> **WHAT THIS TASK INVOLVES**
Output the data word for word. Begin at its first line and end at the line with "unfold stored in H.".

> **DATA FOR ANALYSIS**

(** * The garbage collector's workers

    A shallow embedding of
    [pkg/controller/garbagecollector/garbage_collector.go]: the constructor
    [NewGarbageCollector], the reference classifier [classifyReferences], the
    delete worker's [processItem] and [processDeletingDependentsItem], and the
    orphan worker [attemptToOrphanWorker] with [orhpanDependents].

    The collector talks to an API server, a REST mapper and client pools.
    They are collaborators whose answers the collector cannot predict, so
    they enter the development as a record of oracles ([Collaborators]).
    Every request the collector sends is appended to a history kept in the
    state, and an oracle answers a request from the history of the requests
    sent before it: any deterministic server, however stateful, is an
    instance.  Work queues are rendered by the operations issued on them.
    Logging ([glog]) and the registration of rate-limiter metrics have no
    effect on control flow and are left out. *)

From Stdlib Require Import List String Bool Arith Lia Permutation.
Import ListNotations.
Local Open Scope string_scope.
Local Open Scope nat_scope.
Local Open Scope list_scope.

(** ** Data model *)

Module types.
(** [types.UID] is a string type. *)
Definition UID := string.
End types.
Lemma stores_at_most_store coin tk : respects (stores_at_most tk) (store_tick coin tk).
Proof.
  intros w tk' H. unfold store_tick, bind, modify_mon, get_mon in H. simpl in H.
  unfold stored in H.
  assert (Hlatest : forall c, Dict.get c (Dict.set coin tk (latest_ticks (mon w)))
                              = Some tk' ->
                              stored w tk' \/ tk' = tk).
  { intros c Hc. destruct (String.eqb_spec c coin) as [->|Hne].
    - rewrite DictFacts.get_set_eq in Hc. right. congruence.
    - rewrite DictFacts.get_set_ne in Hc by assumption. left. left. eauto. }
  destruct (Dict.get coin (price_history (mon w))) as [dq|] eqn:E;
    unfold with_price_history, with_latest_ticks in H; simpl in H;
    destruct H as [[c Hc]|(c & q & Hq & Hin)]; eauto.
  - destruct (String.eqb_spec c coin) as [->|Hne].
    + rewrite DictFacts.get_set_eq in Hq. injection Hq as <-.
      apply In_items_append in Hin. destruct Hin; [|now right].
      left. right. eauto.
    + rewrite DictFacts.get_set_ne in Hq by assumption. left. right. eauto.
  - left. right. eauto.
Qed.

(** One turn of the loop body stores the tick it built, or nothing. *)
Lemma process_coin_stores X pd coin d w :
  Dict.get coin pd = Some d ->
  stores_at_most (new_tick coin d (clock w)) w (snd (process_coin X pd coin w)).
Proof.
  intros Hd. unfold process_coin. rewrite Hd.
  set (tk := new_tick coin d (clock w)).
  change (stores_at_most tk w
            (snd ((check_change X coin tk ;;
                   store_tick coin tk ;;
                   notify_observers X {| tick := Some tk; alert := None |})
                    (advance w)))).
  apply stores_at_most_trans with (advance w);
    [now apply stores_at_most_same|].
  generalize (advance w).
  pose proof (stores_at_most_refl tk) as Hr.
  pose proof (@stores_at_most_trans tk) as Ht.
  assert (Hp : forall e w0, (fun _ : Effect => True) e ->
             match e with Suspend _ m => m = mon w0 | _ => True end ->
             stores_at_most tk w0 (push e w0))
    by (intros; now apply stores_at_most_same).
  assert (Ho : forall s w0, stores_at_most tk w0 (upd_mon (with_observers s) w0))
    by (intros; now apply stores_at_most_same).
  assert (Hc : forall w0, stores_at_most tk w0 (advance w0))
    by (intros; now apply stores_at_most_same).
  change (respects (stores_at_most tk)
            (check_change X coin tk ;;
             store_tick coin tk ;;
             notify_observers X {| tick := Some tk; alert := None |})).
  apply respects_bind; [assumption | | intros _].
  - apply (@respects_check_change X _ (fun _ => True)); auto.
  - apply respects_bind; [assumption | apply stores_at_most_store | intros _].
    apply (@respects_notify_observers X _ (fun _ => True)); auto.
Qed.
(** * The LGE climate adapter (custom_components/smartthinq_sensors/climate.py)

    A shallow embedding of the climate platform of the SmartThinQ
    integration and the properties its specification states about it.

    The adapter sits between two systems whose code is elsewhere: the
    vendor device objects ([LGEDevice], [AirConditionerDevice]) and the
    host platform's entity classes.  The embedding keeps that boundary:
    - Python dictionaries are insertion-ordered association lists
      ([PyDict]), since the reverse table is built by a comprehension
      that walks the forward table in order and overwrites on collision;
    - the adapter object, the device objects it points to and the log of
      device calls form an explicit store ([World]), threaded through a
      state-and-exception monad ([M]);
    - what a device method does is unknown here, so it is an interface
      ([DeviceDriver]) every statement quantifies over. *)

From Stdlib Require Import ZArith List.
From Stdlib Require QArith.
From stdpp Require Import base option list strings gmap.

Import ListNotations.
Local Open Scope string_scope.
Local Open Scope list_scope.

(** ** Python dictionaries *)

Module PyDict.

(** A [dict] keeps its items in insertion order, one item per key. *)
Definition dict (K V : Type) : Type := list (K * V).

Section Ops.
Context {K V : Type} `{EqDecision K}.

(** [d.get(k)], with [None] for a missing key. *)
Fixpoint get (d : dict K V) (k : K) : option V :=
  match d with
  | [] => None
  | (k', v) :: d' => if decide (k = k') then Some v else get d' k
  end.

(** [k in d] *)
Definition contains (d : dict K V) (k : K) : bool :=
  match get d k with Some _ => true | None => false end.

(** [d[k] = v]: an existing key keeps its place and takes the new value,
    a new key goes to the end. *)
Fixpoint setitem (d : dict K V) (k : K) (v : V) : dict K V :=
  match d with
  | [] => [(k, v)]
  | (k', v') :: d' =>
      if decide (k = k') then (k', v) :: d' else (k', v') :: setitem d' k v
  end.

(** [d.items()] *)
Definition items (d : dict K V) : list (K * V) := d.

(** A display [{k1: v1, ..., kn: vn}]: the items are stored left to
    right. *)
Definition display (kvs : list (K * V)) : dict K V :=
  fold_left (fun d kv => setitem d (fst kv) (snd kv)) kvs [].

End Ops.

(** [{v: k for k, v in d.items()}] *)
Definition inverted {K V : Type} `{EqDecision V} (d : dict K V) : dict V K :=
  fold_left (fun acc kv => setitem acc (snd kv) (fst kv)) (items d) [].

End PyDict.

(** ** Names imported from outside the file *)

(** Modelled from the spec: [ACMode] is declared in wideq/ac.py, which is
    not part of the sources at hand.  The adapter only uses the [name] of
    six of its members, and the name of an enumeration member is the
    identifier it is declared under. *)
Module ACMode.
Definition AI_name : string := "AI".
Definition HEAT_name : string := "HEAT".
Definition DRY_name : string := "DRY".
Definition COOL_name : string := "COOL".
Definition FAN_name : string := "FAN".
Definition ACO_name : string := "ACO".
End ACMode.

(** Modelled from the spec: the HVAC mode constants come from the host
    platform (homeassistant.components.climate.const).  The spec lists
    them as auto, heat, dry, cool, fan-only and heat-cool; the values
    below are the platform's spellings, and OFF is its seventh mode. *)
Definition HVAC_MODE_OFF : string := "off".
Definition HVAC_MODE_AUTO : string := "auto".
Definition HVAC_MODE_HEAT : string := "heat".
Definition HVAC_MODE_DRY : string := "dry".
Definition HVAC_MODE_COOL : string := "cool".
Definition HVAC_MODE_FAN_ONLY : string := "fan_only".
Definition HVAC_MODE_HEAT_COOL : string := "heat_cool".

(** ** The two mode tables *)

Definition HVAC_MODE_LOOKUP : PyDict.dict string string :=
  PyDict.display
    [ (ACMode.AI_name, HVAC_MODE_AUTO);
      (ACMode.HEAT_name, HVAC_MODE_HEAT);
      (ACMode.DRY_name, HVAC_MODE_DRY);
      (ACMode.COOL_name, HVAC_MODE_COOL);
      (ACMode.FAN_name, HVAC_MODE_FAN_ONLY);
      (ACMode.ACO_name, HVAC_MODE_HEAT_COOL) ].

> **TASK OUTPUT**
(** * The garbage collector's workers

    A shallow embedding of
    [pkg/controller/garbagecollector/garbage_collector.go]: the constructor
    [NewGarbageCollector], the reference classifier [classifyReferences], the
    delete worker's [processItem] and [processDeletingDependentsItem], and the
    orphan worker [attemptToOrphanWorker] with [orhpanDependents].

    The collector talks to an API server, a REST mapper and client pools.
    They are collaborators whose answers the collector cannot predict, so
    they enter the development as a record of oracles ([Collaborators]).
    Every request the collector sends is appended to a history kept in the
    state, and an oracle answers a request from the history of the requests
    sent before it: any deterministic server, however stateful, is an
    instance.  Work queues are rendered by the operations issued on them.
    Logging ([glog]) and the registration of rate-limiter metrics have no
    effect on control flow and are left out. *)

From Stdlib Require Import List String Bool Arith Lia Permutation.
Import ListNotations.
Local Open Scope string_scope.
Local Open Scope nat_scope.
Local Open Scope list_scope.

(** ** Data model *)

Module types.
(** [types.UID] is a string type. *)
Definition UID := string.
End types.
Lemma stores_at_most_store coin tk : respects (stores_at_most tk) (store_tick coin tk).
Proof.
  intros w tk' H. unfold store_tick, bind, modify_mon, get_mon in H. simpl in H.
  unfold stored in H.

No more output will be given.